Auf Veranlassung der R wurde die Klägerin im Januar 2005 von einem Mitarbeiter des Vertrauensarztes H untersucht. In dem von H erstellten Gutachten wurde der Klägerin Arbeitsunfähigkeit bescheinigt. Ein halbes Jahr später musste die Klägerin sich erneut bei H vorstellen. Dieser kam in seinem daraufhin angefertigten Gutachten im Juli 2005 zu dem Ergebnis, dass bei der Klägerin immer noch Arbeitsunfähigkeit bestehe. Weiterhin stellte er fest, dass zwischenzeitlich auch Berufsunfähigkeit eingetreten sei. Die R stellte sich daraufhin auf den Standpunkt, dass bei der Klägerin ab Juli 2005 Berufsunfähigkeit eingetreten sei und damit die Leistungspflicht zur Zahlung von Krankentagegeld drei Monate nach Beginn der Berufsunfähigkeit ende. Dementsprechend wurde letztmalig im Oktober 2005 der versicherte Tagessatz gezahlt.
Ab August 2006 wurde der Klägerin Rente wegen voller Erwerbsminderung bewilligt. Die von den Klägern gegen die R erhobene Klage, mit der sie Zahlung von 14.111 € begehrten (Krankentagegeld von Oktober 2005 bis Juli 2006), wurde vom LG abgewiesen. Mit ihrer Einkommensteuererklärung für das Jahr 2007 machten die Kläger die Prozesskosten von 9.906 € als Werbungskosten bei den Einkünften der Klägerin aus nichtselbständiger Arbeit geltend. Das Finanzamt folgte dem nicht, weil Krankentagegeld regelmäßig steuerfrei sei und der Prozess somit nicht der Erzielung steuerbarer Einnahmen gedient habe.
Das FG wies die hiergegen gerichtete Klage ab. Auf die Revision der Kläger hob der BFH das Urteil auf und verwies die Sache zur neuen Verhandlung und Entscheidung an das FG zurück.
Die Gründe:
Das FG hat die Zivilprozesskosten des Klägers zu Unrecht vom Abzug als außergewöhnliche Belastungen ausgeschlossen.

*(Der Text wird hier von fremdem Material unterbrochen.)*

Lemma export_read_failure_no_write_witness :
  exists e tr,
    export (Sample.world "SELECT * FROM items")
      "2024-01-15T10:30:00.000Z" "out.sql" []
    = (Rejected e, tr)
    /\ writes tr = [].
Proof.
  apply (proj1 (export_read_failure_no_write
                  (Sample.world "SELECT * FROM items")
                  "2024-01-15T10:30:00.000Z" "out.sql")
           Sample.catalog "items").
  - reflexivity.
  - right. left. reflexivity.
  - right. reflexivity.
Defined.

(** *** Insertion statements *)

(** C8: when the row query of a table returns at least one row, there is
    one INSERT statement per row, in the order of the rows; each has the
    column list made of the keys of the first row, in their order, and lists
    the values of its own row under those keys, in that same order. *)
Theorem insert_statements_column_order (w : World) (tableName : string)
  (row0 : JS.object) (rows : list JS.object) (tr : trace) :
  selectAnswer w (selectQuery tableName) = Resolved (row0 :: rows) ->
  let columns := JS.keys row0 in
  let columnList := JS.join ", " (map (fun col => "`" ++ col ++ "`") columns) in
  fst (getInsertStatements w tableName tr)
  = Resolved
      (map (fun row =>
              "INSERT INTO `" ++ tableName ++ "` (" ++ columnList
                ++ ") VALUES ("
                ++ JS.joinValues ", "
                     (map (fun col => cellValue row col) columns)
                ++ ");")
           (row0 :: rows)).
Proof.
  intros H. unfold getInsertStatements, callback, resolve.
  rewrite H. cbn [fst]. now rewrite insertStatementsOf_map.
Qed.

Lemma insert_statements_column_order_witness :
  fst (getInsertStatements (Sample.world EmptyString) "items" [])
  = Resolved
      [ "INSERT INTO `items` (`id`, `name`, `price`) VALUES (1, 'Tea', 3.5);";
        "INSERT INTO `items` (`id`, `name`, `price`) VALUES (2, 'O''Brien''s Mug', NULL);" ].
Proof.
  exact (insert_statements_column_order (Sample.world EmptyString) "items"
           (hd [] Sample.itemsRows) (tl Sample.itemsRows) [] eq_refl).
Defined.

(** *** Determinism *)

Lemma join_header (now : string) (body : list string) :
  JS.join JS.LF (header now ++ body)%list
  = "-- Exported from SQLite database" ++ JS.LF
      ++ "-- Generated on " ++ now ++ JS.LF
      ++ JS.join JS.LF (EmptyString :: body).
Proof.
  unfold header, push, JS.join. cbn [List.app String.concat].
  now rewrite !app_assoc_s.
Qed.

(** C9: the run is the same up to the timestamp.  The queries sent and the
    text of the document after the timestamp line do not depend on the
    instant of the run: the document is the banner line, the line of the
    timestamp and a rest that the source fixes, so two runs over the same
    source and destination differ in the text of the timestamp at most. *)
Theorem export_same_up_to_timestamp (w : World) (outputFile : string) :
  exists (reads : trace) (rest : outcome string),
    writes reads = []
    /\ forall now : string,
        export w now outputFile []
        = match rest with
          | Rejected e => (Rejected e, reads)
          | Resolved rest =>
              let sqlContent :=
                "-- Exported from SQLite database" ++ JS.LF
                  ++ "-- Generated on " ++ now ++ JS.LF ++ rest in
              (writeAnswer w outputFile sqlContent,
               (reads
                  ++ [FsWriteFile outputFile sqlContent
                        (isResolved (writeAnswer w outputFile sqlContent))])%list)
          end.
Proof.
  exists (readsOfRun w),
    (mapOutcome (fun body => JS.join JS.LF (EmptyString :: body))
       (documentBody w)).
  split; [apply writes_readsOfRun|].
  intros now. rewrite export_run.
  destruct (documentBody w) as [body|e]; cbn [mapOutcome List.app];
    [|reflexivity].
  cbv zeta. now rewrite join_header.
Qed.

(** *** Tables without rows *)

Lemma blocksOf_in (w : World) (tables : list string) (bs : list string)
  (x : string) :
  blocksOf w tables = Resolved bs -> In x bs ->
  exists u b, In u tables /\ blockOf w u = Resolved b /\ In x b.
Proof.
  revert bs; induction tables as [|u tables IH]; intros bs H Hx;
    cbn [blocksOf] in H.
  - injection H as <-. contradiction.
  - destruct (blockOf w u) as [b|e] eqn:Eb; [|discriminate].
    destruct (blocksOf w tables) as [bs'|e]; [|discriminate].
    injection H as <-. apply in_app_or in Hx. destruct Hx as [Hx|Hx].
    + exists u, b. repeat split; [now left | exact Eb | exact Hx].
    + destruct (IH bs' eq_refl Hx) as (u' & b' & Hu & Hb & Hin).
      exists u', b'. repeat split; [now right | exact Hb | exact Hin].
Qed.

Lemma blocksOf_block (w : World) (tables : list string) (bs : list string)
  (t : string) :
  blocksOf w tables = Resolved bs -> In t tables ->
  exists b before after,
    blockOf w t = Resolved b /\ bs = (before ++ b ++ after)%list.
Proof.
  revert bs; induction tables as [|u tables IH]; intros bs H Ht;
    [contradiction|].
  cbn [blocksOf] in H.
  destruct (blockOf w u) as [b|e] eqn:Eb; [|discriminate].
  destruct (blocksOf w tables) as [bs'|e]; [|discriminate].
  injection H as <-. destruct Ht as [->|Ht].
  - exists b, [], bs'. split; [exact Eb | reflexivity].
  - destruct (IH bs' eq_refl Ht) as (b' & before & after & Hb & ->).
    exists b', (b ++ before)%list, after. split; [exact Hb|].
    now rewrite <- app_assoc.
Qed.

Lemma blockOf_empty (w : World) (t : string) (columns : list ColumnInfo) :
  pragmaAnswer w (pragmaQuery t) = Resolved columns ->
  selectAnswer w (selectQuery t) = Resolved [] ->
  blockOf w t
  = Resolved ["-- Table: " ++ t; createTableText t columns; EmptyString].
Proof. intros Hp Hs. unfold blockOf. now rewrite Hp, Hs. Qed.

Lemma insertStatementsOf_shape (t x : string) (rows : list JS.object) :
  In x (insertStatementsOf t rows) ->
  exists rest, x = "INSERT INTO `" ++ rest.
Proof.
  destruct rows as [|row0 rows]; [intros []|].
  rewrite insertStatementsOf_map. intros H.
  apply in_map_iff in H. destruct H as (row & <- & _).
  unfold insertStatement. eexists. reflexivity.
Qed.

Lemma append_inv_head (p a b : string) : p ++ a = p ++ b -> a = b.
Proof.
  induction p as [|c p IH]; cbn [append]; intros H; [exact H|].
  injection H as H. now apply IH.
Qed.

(** No block has the data comment of a table whose row query returns no
    row. *)
Lemma data_comment_not_in_block (w : World) (u t : string) (b : list string) :
  selectAnswer w (selectQuery t) = Resolved [] ->
  blockOf w u = Resolved b ->
  ~ In ("-- Data for table: " ++ t) b.
Proof.
  intros Hs Hb Hin. unfold blockOf in Hb.
  destruct (pragmaAnswer w (pragmaQuery u)) as [columns|e]; [|discriminate].
  destruct (selectAnswer w (selectQuery u)) as [rows|e] eqn:Hu; [|discriminate].
  injection Hb as <-.
  cbn [List.app In] in Hin.
  destruct Hin as [H|[H|[H|Hin]]]; try discriminate H.
  destruct (insertStatementsOf u rows) as [|i l] eqn:Ei; [contradiction|].
  destruct Hin as [H|Hin].
  - apply (append_inv_head "-- Data for table: ") in H. subst u.
    rewrite Hs in Hu. injection Hu as <-. discriminate Ei.
  - apply in_app_or in Hin. destruct Hin as [Hin|[H|[]]];
      [|discriminate H].
    rewrite <- Ei in Hin. apply insertStatementsOf_shape in Hin.
    destruct Hin as [rest H]. discriminate H.
Qed.

(** C6: a table whose row query returns no row contributes its comment, its
    table definition and a blank line, and nothing else: no INSERT statement
    and no data comment; and the document as a whole has the definition and
    has no data comment of that table. *)
Theorem empty_table_no_data_section (w : World) (t : string)
  (columns : list ColumnInfo) :
  pragmaAnswer w (pragmaQuery t) = Resolved columns ->
  selectAnswer w (selectQuery t) = Resolved [] ->
  (forall tr, fst (getInsertStatements w t tr) = Resolved [])
  /\ (forall sqlStatements tr,
         exportTable w t sqlStatements tr
         = (Resolved
              (sqlStatements
                 ++ [("-- Table: " ++ t)%string; createTableText t columns;
                     EmptyString])%list,
            (tr ++ [DbAll (pragmaQuery t) true; DbAll (selectQuery t) true])%list))
  /\ (forall now master lines tr,
         sqlite_master w = Resolved master ->
         In t (Sqlite.selectTableNames master) ->
         buildStatements w now [] = (Resolved lines, tr) ->
         (exists before after,
             lines
             = (before
                  ++ [("-- Table: " ++ t)%string; createTableText t columns;
                      EmptyString]
                  ++ after)%list)
         /\ In (createTableText t columns) lines
         /\ ~ In ("-- Data for table: " ++ t) lines).
Proof.
  intros Hp Hs. split; [|split].
  - intros tr. unfold getInsertStatements, callback, resolve.
    now rewrite Hs.
  - intros s tr. rewrite exportTable_run, (blockOf_empty w t columns Hp Hs).
    unfold readsOf. now rewrite Hp, Hs.
  - intros now master lines tr Hm Hin Hb.
    rewrite buildStatements_run in Hb. unfold documentBody in Hb.
    rewrite Hm in Hb.
    destruct (blocksOf w (Sqlite.selectTableNames master)) as [bs|e] eqn:Ebs;
      [|discriminate].
    cbn [mapOutcome] in Hb.
    assert (El : lines = (header now ++ bs)%list) by congruence.
    clear Hb. subst lines.
    destruct (blocksOf_block w _ bs t Ebs Hin)
      as (b & before & after & Hbt & ->).
    rewrite (blockOf_empty w t columns Hp Hs) in Hbt. injection Hbt as <-.
    split; [|split].
    + exists (header now ++ before)%list, after. now rewrite <- app_assoc.
    + apply in_or_app. right. apply in_or_app. right.
      apply in_or_app. left. right. now left.
    + intros Hx. apply in_app_or in Hx. destruct Hx as [Hx|Hx].
      * cbn in Hx. destruct Hx as [H|[H|[H|[]]]]; discriminate H.
      * destruct (blocksOf_in w _ _ _ Ebs Hx) as (u & b & _ & Hb & Hxb).
        exact (data_comment_not_in_block w u t b Hs Hb Hxb).
Qed.

Lemma empty_table_no_data_section_witness :
  exists lines tr,
    buildStatements (Sample.world EmptyString) "2024-01-15T10:30:00.000Z" []
    = (Resolved lines, tr)
    /\ In (createTableText "audit" Sample.logColumns) lines
    /\ ~ In "-- Data for table: audit" lines.
Proof.
  pose proof (proj2 (proj2 (empty_table_no_data_section
                              (Sample.world EmptyString) "audit"
                              Sample.logColumns eq_refl eq_refl))
                "2024-01-15T10:30:00.000Z" Sample.catalog) as H.
  eexists _, _. split; [vm_compute; reflexivity|].
  refine (proj2 (H _ _ eq_refl _ _)).
  - left. reflexivity.
  - vm_compute. reflexivity.
Defined.

(** ** The enumeration of the tables *)

Lemma insertSorted_perm (x : string) (l : list string) :
  Permutation (x :: l) (Sqlite.insertSorted x l).
Proof.
  induction l as [|y l IH]; cbn [Sqlite.insertSorted]; [apply Permutation_refl|].
  destruct (String.leb x y); [apply Permutation_refl|].
  eapply perm_trans; [apply perm_swap | apply perm_skip, IH].
Qed.

Lemma orderBy_perm (l : list string) : Permutation l (Sqlite.orderBy l).
Proof.
  induction l as [|x l IH]; cbn [Sqlite.orderBy]; [apply perm_nil|].
  eapply perm_trans; [apply perm_skip, IH | apply insertSorted_perm].
Qed.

Nach § 33 Abs. 1 EStG können bei der Berechnung des zu versteuernden Einkommens außergewöhnliche Belastungen abgezogen werden. Bei den Kosten eines Zivilprozesses sprach nach bisheriger ständiger Rechtsprechung des BFH eine Vermutung gegen die Zwangsläufigkeit. Nur ausnahmsweise bei Rechtsstreiten mit existenzieller Bedeutung für den Steuerpflichtigen wurden die Kosten als außergewöhnliche Belastung anerkannt. An dieser Rechtsprechung hält der BFH nicht länger fest.

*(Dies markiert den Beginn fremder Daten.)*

(** * resqpy: feature and interpretation helpers, and the collection core around them

    A shallow embedding of [resqpy/organize/organize_old.py] together with the
    collaborators it calls (the xml element tree of [resqpy.olio.xml_et] and the
    model's reference nodes), followed by the properties of the collection core
    (property kinds, string lookups, units of measure, graph extraction and the
    consolidating copy). *)

From stdpp Require Import base option list gmap strings.

Set Warnings "-register-all,-clear-no-such-hyp".

Open Scope string_scope.
Open Scope list_scope.
Open Scope nat_scope.

(** ** The xml element tree *)

Module Xml.

(** An element as [lxml.etree] holds it: a tag, an attribute dictionary, an
    optional text and the ordered children.  The tag is kept as its namespace
    prefix and its local name: lookups by tag compare the local name only. *)
Inductive element := Element {
  prefix : string;
  tag : string;
  attrib : gmap string string;
  text : option string;
  children : list element
}.

Definition new_element (p t : string) : element := Element p t ∅ None [].

Definition with_children (e : element) (cs : list element) : element :=
  Element (prefix e) (tag e) (attrib e) (text e) cs.

(** [node.set(key, value)] *)
Definition set_attr (key value : string) (e : element) : element :=
  Element (prefix e) (tag e) (<[key := value]> (attrib e)) (text e) (children e).

(** [node.text = s] *)
Definition set_text (s : string) (e : element) : element :=
  Element (prefix e) (tag e) (attrib e) (Some s) (children e).

(** [node.append(child)] *)
Definition append (child : element) (e : element) : element :=
  with_children e (children e ++ [child]).

(** A node handed out by [SubElement] stays shared with its parent: a later
    mutation through the handle is a mutation of the parent's child at that
    position. *)
Definition at_child (i : nat) (f : element → element) (parent : element) : element :=
  with_children parent (alter f i (children parent)).

(** A tag that is a local name: it carries no namespace, neither in curly
    brackets nor before a colon. *)
Fixpoint plain_tag (t : string) : bool :=
  match t with
  | EmptyString => true
  | String c rest =>
      (* the codes of the curly brackets and of the colon *)
      negb (bool_decide (Ascii.nat_of_ascii c ∈ [123; 125; 58])) && plain_tag rest
  end.

(** Modelled from the spec: [create_subelement(parent, tag) -> node] of the
    structured-metadata-document collaborator ([rqet.SubElement]).  The new,
    empty element becomes the last child; the handle returned is its position.
    The tag is taken as a local name ([plain_tag]), which is how
    [organize_old.py] passes it. *)
Definition SubElement (parent : element) (t : string) : element * nat :=
  (append (new_element "" t) parent, length (children parent)).

(** Modelled from the spec: [find_tag(parent, tag) -> node|None] of the same
    collaborator ([rqet.find_tag]): the first child carrying the tag. *)
Definition find_tag (root : element) (tag_name : string) : option element :=
  List.find (λ child, bool_decide (tag child = tag_name)) (children root).

Fixpoint find_nested_tags (root : element) (tag_list : list string) : option element :=
  match tag_list with
  | [] => Some root
  | tag_name :: rest => find_tag root tag_name ≫= λ node, find_nested_tags node rest
  end.

(** Modelled from the spec: [find_nested_tags_text(parent, path) -> string|None]
    ([rqet.find_nested_tags_text]): the text of the node a path of tags leads to. *)
Definition find_nested_tags_text (root : element) (tag_list : list string) : option string :=
  find_nested_tags root tag_list ≫= text.

(** The constants and the metadata loader of [resqpy.olio.xml_et] and
    [resqpy.olio.xml_namespaces] that the code below reads: the curly namespace
    table [ns], the placeholder text [null_xml_text] and
    [load_metadata_from_xml]. *)
Class XmlEt := {
  ns : string → string;
  null_xml_text : string;
  load_metadata_from_xml : option element → option (gmap string string)
}.

End Xml.

Import Xml.

(** ** The model, as far as [organize_old.py] uses it *)

Module Model.

(** Identifiers travel in the form the documents hold them. *)
Abbreviation uuid := string (only parsing).

Record t := { roots : gmap string element }.

Definition root_for_uuid (model : t) (u : uuid) : option element := roots model !! u.

Definition title_for_root (model : t) (root : option element) : option string :=
  root ≫= λ r, find_nested_tags_text r ["Citation"; "Title"].

Section ref_node.
Context `{XmlEt}.

(** Modelled from the spec: the reference node of the model
    ([model.create_ref_node], absent from the sources): "a tagged element whose
    attributes declare a type, whose text is a designated null/placeholder
    marker, and which contains child elements for human-readable title and the
    target identifier".  The node is appended to [root]; the definition yields
    [root] as the call leaves it. *)
Definition create_ref_node (flavour : string) (title : option string) (u : uuid)
    (root : element) : element :=
  let ref_node := new_element (ns "resqml2") flavour in
  let ref_node := set_attr (ns "xsi" +:+ "type") (ns "eml" +:+ "DataObjectReference") ref_node in
  let ref_node := set_text null_xml_text ref_node in
  let '(ref_node, title_node) := SubElement ref_node "Title" in
  let ref_node := at_child title_node (set_text (default "(title unavailable)" title)) ref_node in
  let '(ref_node, uuid_node) := SubElement ref_node "UUID" in
  let ref_node :=
    at_child uuid_node (set_attr (ns "xsi" +:+ "type") (ns "eml" +:+ "UuidString")) ref_node in
  let ref_node := at_child uuid_node (set_text u) ref_node in
  append ref_node root.

(** The reference node [create_ref_node] hangs below [root]. *)
Definition ref_node (flavour : string) (title : option string) (u : uuid) : element :=
  Element (ns "resqml2") flavour
    {[ ns "xsi" +:+ "type" := ns "eml" +:+ "DataObjectReference" ]}
    (Some null_xml_text)
    [ Element "" "Title" ∅ (Some (default "(title unavailable)" title)) [];
      Element "" "UUID" {[ ns "xsi" +:+ "type" := ns "eml" +:+ "UuidString" ]} (Some u) [] ].

End ref_node.

End Model.

(** ** organize_old.py *)

Module OrganizeOld.

Import Model.

(** A chrono pair is a 2-tuple whose components may each be [None]; the
    variable holding it may itself be [None]. *)
Definition chrono_pair : Type := option uuid * option uuid.

Definition default_tag : string := "HasOccuredDuring".

(** The pair standing for a missing chronology. *)
Definition missing_pair : option chrono_pair := Some (None, None).

(** The part of an object that [equivalent_extra_metadata] looks at: the
    [extra_metadata] attribute when the object has one, and its xml [root]. *)
Record resqpy_object := {
  extra_metadata : option (gmap string string);
  root : option element
}.

Section organize_old.
Context `{XmlEt}.

Definition extract_has_occurred_during (parent_node : element) (tag : string) : chrono_pair :=
  match find_tag parent_node tag with
  | None => (None, None)
  | Some hod_node =>
      (find_nested_tags_text hod_node ["ChronoBottom"; "UUID"],
       find_nested_tags_text hod_node ["ChronoTop"; "UUID"])
  end.

Definition equivalent_chrono_pairs (pair_a pair_b : option chrono_pair)
    (model : option Model.t) : bool :=
  if bool_decide (pair_a = pair_b) then true
  else if bool_decide (pair_a = None) || bool_decide (pair_b = None) then false
  else if bool_decide (pair_a = Some (None, None)) || bool_decide (pair_b = Some (None, None))
  then false
  else match model with
       | Some _ => false  (* todo in the source: nothing is looked up yet *)
       | None => false    (* cautious *)
       end.

Definition equivalent_extra_metadata (a b : resqpy_object) : bool :=
  let '(a_em, a_has) :=
    match extra_metadata a with
    | Some em => (Some em, bool_decide (0 < size em))
    | None =>
        let em := load_metadata_from_xml (root a) in
        (em, match em with Some m => bool_decide (0 < size m) | None => false end)
    end in
  let '(b_em, b_has) :=
    match extra_metadata b with
    | Some em => (Some em, bool_decide (0 < size em))
    | None =>
        let em := load_metadata_from_xml (root b) in
        (em, match em with Some m => bool_decide (0 < size m) | None => false end)
    end in
  if negb (eqb a_has b_has) then false
  else if negb a_has then true
  else bool_decide (a_em = b_em).

(** The function returns nothing: its effect is the state of [parent_node]
    afterwards, which is what this definition yields. *)
Definition create_xml_has_occurred_during (model : Model.t) (parent_node : element)
    (hod_pair : option chrono_pair) (tag : string) : element :=
  match hod_pair with
  | None => parent_node
  | Some (base_chrono_uuid, top_chrono_uuid) =>
      match base_chrono_uuid, top_chrono_uuid with
      | Some base_chrono_uuid, Some top_chrono_uuid =>
          let '(parent_node, hod_node) := SubElement parent_node tag in
          let parent_node :=
            at_child hod_node
              (set_attr (ns "xsi" +:+ "type") (ns "resqml2" +:+ "TimeInterval")) parent_node in
          let parent_node := at_child hod_node (set_text null_xml_text) parent_node in
          let chrono_base_root := root_for_uuid model base_chrono_uuid in
          let chrono_top_root := root_for_uuid model top_chrono_uuid in
          let parent_node :=
            at_child hod_node
              (create_ref_node "ChronoBottom" (title_for_root model chrono_base_root)
                 base_chrono_uuid) parent_node in
          let parent_node :=
            at_child hod_node
              (create_ref_node "ChronoTop" (title_for_root model chrono_top_root)
                 top_chrono_uuid) parent_node in
          parent_node
      | _, _ => parent_node
      end
  end.

(** The finished time-interval node. *)
Definition hod_node_of (model : Model.t) (tag : string) (b t : uuid) : element :=
  Element "" tag {[ ns "xsi" +:+ "type" := ns "resqml2" +:+ "TimeInterval" ]}
    (Some null_xml_text)
    [ ref_node "ChronoBottom" (title_for_root model (root_for_uuid model b)) b;
      ref_node "ChronoTop" (title_for_root model (root_for_uuid model t)) t ].

(** The metadata an object is compared by: the attribute when it is there,
    otherwise what its document holds. *)
Definition metadata_of (a : resqpy_object) : option (gmap string string) :=
  match extra_metadata a with
  | Some em => Some em
  | None => load_metadata_from_xml (root a)
  end.

Definition absent_or_empty (a : resqpy_object) : Prop :=
  metadata_of a = None ∨ metadata_of a = Some ∅.

Definition populated (a : resqpy_object) : Prop :=
  ∃ m, metadata_of a = Some m ∧ m ≠ ∅.

(** What the source computes as [a_has]. *)
Definition has_metadata (a : resqpy_object) : bool :=
  match metadata_of a with
  | Some m => bool_decide (0 < size m)
  | None => false
  end.

End organize_old.

End OrganizeOld.

Import Model OrganizeOld.

(** A concrete collaborator: the namespace table of RESQML 2.0.1 and a
    metadata loader reading [ExtraMetadata] children as name/value pairs. *)
Definition resqml_ns (k : string) : string :=
  if bool_decide (k = "xsi") then "{http://www.w3.org/2001/XMLSchema-instance}"
  else if bool_decide (k = "eml") then "{http://www.energistics.org/energyml/data/commonv2}"
  else "{http://www.energistics.org/energyml/data/resqmlv2}".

Demnach können Zivilprozesskosten nun unabhängig vom Gegenstand des Prozesses als außergewöhnliche Belastungen berücksichtigt werden. Unausweichlich sind derartige Aufwendungen allerdings nur, wenn die Prozessführung hinreichende Aussicht auf Erfolg bietet und nicht mutwillig erscheint. Davon ist auszugehen, wenn der Erfolg des Zivilprozesses mindestens ebenso wahrscheinlich wie ein Misserfolg ist. Eine nur entfernte, gewisse Erfolgsaussicht reicht nicht aus. Der Steuerpflichtige muss den Prozess unter verständiger Würdigung des Für und Wider - auch des Kostenrisikos - eingegangen sein.
Die Vorentscheidung beruht auf einer anderen Rechtsauffassung und war daher aufzuheben. Der Senat konnte jedoch nicht durcherkennen, da die Sache nicht spruchreif ist. Von seinem Standpunkt aus zu Recht hat das FG keine Feststellungen dazu getroffen, in welcher Höhe dem Kläger Gerichtskosten (Gebühren und Auslagen) und außergerichtliche Kosten durch den Zivilprozess entstanden sind. Dies wird das FG im zweiten Rechtsgang nachholen müssen. Sodann hat das Gericht die Gesamtumstände des Einzelfalls - ex ante - dahingehend zu würdigen, ob der Prozess, den der Kläger angestrengt hat, hinreichende Aussicht auf Erfolg bot und nicht mutwillig geführt worden ist.